> **WHAT IS NEEDED**
Should a line in the entries below contain "ffff", return that line.

> **AVAILABLE DATA**
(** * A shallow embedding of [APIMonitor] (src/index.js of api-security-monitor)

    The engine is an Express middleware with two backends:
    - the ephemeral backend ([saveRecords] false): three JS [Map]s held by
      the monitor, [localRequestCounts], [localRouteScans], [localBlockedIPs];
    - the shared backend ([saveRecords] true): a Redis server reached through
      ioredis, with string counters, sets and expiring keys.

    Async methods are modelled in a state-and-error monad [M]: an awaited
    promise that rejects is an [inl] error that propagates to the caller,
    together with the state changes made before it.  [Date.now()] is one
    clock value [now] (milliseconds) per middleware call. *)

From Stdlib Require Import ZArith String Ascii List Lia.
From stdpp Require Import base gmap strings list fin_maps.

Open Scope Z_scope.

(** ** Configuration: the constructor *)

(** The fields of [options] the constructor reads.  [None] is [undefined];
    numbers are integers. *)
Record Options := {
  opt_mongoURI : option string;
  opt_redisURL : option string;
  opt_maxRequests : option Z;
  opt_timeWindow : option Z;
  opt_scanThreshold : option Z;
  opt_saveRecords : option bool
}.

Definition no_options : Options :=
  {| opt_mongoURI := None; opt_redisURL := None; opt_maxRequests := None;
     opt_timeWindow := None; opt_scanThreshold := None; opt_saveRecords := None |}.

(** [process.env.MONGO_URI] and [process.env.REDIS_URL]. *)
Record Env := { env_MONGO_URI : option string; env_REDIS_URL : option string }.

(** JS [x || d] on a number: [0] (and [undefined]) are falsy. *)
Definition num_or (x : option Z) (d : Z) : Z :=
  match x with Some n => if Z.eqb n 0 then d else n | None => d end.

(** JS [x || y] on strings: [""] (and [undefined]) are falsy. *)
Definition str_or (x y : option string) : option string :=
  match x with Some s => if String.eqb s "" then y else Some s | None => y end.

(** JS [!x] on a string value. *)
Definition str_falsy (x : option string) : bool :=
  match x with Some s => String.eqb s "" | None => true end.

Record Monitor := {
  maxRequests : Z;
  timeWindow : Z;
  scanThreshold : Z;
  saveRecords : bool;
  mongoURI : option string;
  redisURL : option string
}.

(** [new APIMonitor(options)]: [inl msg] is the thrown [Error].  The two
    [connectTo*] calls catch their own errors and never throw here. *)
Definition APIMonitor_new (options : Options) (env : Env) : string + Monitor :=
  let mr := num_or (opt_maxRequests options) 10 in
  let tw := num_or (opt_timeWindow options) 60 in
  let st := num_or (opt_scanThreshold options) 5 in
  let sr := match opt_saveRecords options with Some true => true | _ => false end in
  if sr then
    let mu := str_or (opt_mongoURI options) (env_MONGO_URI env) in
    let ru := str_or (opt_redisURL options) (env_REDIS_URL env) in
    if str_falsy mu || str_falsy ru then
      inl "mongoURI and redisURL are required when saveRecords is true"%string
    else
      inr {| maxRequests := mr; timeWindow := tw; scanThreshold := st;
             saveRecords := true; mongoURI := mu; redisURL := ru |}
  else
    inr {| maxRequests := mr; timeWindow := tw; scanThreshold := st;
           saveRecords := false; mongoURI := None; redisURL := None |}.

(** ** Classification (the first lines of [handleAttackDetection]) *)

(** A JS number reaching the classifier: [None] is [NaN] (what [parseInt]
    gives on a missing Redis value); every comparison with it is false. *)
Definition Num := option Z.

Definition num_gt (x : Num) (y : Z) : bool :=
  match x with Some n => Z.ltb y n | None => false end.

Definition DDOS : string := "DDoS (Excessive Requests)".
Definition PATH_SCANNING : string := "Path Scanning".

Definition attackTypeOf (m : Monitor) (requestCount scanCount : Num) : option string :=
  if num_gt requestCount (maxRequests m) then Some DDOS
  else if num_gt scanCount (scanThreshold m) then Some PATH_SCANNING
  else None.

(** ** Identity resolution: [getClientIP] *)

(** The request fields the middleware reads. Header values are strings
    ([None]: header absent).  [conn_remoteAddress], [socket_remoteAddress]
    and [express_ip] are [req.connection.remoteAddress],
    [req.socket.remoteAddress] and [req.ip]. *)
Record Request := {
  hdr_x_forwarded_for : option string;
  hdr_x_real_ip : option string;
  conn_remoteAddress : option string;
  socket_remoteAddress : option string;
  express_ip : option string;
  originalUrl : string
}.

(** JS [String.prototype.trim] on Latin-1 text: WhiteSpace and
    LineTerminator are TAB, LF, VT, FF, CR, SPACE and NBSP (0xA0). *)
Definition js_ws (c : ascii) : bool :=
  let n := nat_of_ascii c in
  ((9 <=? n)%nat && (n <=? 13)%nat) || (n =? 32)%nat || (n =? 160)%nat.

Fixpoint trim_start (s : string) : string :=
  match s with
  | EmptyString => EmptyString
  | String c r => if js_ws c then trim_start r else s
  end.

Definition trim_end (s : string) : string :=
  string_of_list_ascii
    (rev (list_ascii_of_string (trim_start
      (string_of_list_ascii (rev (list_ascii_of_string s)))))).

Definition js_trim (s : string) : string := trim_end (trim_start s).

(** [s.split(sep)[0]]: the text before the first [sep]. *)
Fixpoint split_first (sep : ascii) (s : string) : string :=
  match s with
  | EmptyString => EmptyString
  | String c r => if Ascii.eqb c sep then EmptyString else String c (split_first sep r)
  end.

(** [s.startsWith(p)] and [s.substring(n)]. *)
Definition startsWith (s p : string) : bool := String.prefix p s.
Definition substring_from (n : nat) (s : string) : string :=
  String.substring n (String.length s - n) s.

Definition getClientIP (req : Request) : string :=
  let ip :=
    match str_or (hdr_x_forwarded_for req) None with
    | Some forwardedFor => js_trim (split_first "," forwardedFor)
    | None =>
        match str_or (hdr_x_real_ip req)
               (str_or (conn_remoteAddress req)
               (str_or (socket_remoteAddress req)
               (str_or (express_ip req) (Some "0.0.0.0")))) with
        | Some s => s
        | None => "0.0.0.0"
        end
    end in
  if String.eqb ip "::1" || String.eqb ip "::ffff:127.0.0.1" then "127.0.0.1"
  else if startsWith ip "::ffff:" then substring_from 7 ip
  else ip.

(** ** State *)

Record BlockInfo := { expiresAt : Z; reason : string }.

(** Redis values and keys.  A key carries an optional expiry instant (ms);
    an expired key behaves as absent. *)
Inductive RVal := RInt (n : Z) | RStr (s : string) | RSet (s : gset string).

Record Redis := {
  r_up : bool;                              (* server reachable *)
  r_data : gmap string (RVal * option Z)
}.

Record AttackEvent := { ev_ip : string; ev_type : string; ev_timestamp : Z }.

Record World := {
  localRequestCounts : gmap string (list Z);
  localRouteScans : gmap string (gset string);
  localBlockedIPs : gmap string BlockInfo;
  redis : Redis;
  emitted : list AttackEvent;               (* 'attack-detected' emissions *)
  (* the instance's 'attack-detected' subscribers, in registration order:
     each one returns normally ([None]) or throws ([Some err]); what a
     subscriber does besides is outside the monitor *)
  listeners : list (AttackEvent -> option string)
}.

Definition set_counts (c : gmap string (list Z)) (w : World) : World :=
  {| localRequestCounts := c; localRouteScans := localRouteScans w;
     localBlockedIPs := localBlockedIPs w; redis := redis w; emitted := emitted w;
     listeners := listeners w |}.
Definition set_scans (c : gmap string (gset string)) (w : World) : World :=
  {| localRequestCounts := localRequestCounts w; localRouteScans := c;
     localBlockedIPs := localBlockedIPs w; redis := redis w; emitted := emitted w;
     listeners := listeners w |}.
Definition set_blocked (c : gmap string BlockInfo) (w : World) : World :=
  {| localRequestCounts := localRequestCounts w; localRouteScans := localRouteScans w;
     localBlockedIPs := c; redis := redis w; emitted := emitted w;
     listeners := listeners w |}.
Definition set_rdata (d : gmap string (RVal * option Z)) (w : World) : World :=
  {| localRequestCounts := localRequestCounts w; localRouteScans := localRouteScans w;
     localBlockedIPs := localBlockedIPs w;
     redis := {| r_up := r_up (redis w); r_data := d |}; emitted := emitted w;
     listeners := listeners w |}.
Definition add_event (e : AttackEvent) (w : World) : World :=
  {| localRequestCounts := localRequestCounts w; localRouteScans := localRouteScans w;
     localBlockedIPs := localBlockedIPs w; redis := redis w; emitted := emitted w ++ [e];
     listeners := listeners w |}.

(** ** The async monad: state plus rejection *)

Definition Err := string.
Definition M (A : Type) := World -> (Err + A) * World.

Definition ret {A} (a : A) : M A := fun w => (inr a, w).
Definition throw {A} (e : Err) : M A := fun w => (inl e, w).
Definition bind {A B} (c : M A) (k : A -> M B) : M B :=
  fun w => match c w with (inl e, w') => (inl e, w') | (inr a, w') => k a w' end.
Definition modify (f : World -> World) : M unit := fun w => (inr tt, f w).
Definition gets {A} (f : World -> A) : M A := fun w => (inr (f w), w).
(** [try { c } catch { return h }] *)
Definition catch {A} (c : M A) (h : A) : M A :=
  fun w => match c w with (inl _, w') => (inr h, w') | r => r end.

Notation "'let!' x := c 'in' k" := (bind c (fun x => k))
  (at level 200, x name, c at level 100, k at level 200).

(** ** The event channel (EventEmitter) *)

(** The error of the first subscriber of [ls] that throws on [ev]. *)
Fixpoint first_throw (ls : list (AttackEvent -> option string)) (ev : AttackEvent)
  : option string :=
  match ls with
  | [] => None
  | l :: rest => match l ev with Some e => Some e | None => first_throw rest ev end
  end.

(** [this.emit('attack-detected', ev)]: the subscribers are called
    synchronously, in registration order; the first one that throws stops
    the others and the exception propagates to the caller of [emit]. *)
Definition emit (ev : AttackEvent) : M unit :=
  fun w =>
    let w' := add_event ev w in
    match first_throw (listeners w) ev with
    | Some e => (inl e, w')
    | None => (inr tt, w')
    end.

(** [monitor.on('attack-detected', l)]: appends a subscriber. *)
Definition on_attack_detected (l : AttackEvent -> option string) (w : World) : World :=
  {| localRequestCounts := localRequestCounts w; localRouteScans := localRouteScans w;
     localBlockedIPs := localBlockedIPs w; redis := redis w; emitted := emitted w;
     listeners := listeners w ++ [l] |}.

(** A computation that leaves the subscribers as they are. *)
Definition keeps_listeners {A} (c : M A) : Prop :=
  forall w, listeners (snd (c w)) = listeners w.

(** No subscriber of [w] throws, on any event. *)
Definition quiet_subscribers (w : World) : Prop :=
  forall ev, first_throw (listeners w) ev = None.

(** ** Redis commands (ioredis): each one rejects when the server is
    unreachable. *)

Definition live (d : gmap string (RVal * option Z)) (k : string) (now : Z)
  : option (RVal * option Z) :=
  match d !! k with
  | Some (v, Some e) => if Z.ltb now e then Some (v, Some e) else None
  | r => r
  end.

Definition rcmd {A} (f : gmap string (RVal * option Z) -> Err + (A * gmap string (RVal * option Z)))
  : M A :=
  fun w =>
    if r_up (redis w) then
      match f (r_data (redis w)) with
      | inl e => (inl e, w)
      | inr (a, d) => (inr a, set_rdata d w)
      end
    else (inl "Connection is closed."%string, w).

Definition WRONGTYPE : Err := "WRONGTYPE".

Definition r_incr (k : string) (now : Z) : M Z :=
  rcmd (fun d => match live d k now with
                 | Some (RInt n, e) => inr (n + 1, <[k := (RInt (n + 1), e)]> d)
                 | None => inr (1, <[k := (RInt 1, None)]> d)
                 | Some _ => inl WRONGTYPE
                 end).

> **ANSWER**
  if String.eqb ip "::1" || String.eqb ip "::ffff:127.0.0.1" then "127.0.0.1"
  else if startsWith ip "::ffff:" then substring_from 7 ip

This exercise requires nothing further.